*** RAW DATA ***

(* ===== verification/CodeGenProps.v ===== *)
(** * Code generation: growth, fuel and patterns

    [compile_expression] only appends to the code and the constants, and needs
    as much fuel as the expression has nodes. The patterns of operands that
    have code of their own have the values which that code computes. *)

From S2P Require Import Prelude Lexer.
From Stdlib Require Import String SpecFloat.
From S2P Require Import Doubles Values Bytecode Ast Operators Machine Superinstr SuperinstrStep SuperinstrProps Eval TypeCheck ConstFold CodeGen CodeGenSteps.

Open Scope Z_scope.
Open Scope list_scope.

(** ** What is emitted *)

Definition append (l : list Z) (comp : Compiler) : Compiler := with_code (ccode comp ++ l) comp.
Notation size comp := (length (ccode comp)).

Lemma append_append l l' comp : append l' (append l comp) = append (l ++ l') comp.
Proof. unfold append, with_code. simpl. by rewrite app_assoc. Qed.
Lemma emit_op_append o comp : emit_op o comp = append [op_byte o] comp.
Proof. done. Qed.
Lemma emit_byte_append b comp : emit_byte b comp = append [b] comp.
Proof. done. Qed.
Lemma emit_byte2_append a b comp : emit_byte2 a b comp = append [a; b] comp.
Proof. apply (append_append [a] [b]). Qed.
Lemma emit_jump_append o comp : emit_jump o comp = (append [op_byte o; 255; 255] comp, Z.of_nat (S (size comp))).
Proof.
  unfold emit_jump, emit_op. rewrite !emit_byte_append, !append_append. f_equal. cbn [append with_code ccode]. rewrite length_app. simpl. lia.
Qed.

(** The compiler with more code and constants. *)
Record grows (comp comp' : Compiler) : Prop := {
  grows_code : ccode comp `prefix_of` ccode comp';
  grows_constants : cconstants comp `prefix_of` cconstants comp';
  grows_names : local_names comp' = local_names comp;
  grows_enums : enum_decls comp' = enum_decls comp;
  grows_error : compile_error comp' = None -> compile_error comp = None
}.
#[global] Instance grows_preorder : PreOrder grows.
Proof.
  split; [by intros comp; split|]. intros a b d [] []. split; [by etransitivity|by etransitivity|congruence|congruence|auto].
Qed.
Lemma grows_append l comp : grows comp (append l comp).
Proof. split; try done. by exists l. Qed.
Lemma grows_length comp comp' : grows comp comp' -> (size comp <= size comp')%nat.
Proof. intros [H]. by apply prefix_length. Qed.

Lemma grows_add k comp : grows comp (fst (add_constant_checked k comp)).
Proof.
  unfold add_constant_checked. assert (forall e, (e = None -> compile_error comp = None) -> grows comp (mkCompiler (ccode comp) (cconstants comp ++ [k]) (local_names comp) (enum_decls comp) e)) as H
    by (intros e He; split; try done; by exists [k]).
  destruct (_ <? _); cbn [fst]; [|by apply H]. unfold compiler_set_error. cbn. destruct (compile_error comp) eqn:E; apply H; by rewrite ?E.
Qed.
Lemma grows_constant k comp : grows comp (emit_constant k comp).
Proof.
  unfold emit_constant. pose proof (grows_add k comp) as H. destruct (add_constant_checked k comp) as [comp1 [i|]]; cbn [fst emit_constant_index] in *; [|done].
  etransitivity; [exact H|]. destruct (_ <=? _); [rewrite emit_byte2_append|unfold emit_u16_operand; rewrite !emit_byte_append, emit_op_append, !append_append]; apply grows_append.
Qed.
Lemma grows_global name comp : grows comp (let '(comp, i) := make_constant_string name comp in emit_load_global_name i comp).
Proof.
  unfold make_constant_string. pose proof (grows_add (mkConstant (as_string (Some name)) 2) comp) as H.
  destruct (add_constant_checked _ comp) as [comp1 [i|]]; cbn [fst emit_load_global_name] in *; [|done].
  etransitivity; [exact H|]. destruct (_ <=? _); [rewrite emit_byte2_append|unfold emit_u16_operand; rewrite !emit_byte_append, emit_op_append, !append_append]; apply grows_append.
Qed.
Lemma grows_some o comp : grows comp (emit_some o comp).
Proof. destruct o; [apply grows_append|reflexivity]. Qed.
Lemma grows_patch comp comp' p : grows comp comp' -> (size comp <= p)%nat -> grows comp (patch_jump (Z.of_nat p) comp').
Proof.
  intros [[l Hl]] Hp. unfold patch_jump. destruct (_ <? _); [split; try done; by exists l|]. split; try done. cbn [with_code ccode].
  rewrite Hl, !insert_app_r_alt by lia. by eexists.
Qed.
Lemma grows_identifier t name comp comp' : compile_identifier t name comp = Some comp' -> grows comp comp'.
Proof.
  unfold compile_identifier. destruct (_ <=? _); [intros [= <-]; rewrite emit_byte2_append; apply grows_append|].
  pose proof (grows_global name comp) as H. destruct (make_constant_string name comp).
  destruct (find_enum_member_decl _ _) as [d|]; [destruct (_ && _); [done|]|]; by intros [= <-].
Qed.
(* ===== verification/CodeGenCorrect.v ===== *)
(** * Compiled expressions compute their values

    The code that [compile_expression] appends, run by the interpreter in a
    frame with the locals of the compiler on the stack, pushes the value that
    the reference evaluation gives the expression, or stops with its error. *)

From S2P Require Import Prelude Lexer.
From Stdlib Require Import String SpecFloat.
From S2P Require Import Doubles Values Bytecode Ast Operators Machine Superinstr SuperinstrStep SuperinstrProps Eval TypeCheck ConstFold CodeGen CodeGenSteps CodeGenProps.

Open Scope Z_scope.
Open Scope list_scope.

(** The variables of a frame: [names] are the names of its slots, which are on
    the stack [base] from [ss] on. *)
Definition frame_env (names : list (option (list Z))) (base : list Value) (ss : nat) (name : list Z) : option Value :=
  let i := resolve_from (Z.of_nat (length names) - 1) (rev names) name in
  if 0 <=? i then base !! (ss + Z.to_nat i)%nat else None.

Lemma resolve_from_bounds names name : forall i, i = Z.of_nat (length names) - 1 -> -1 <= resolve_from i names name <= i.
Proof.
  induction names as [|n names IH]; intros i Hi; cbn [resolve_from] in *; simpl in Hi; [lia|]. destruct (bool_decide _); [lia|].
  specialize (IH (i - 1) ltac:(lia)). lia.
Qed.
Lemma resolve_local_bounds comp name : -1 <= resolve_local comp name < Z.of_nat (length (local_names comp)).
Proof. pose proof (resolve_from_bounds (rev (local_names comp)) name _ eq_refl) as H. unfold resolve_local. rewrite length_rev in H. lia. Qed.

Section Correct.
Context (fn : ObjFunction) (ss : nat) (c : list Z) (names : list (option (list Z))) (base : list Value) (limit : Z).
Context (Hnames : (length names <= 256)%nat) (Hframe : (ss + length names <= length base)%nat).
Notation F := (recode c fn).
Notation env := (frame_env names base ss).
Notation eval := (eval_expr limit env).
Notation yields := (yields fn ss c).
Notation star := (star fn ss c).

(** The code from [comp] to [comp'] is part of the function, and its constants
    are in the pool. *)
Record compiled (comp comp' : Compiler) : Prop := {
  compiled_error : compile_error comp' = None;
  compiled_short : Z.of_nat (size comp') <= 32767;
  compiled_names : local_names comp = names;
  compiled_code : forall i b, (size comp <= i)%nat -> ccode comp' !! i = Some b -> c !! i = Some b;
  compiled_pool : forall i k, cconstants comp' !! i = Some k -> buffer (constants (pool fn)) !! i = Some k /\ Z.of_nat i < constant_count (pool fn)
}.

*** End of RAW DATA ***

=== WORK ORDER ===
Wherever the word "option" appears in the data, return the whole line.

=== ANSWER SECTION ===
Definition frame_env (names : list (option (list Z))) (base : list Value) (ss : nat) (name : list Z) : option Value :=
Context (fn : ObjFunction) (ss : nat) (c : list Z) (names : list (option (list Z))) (base : list Value) (limit : Z).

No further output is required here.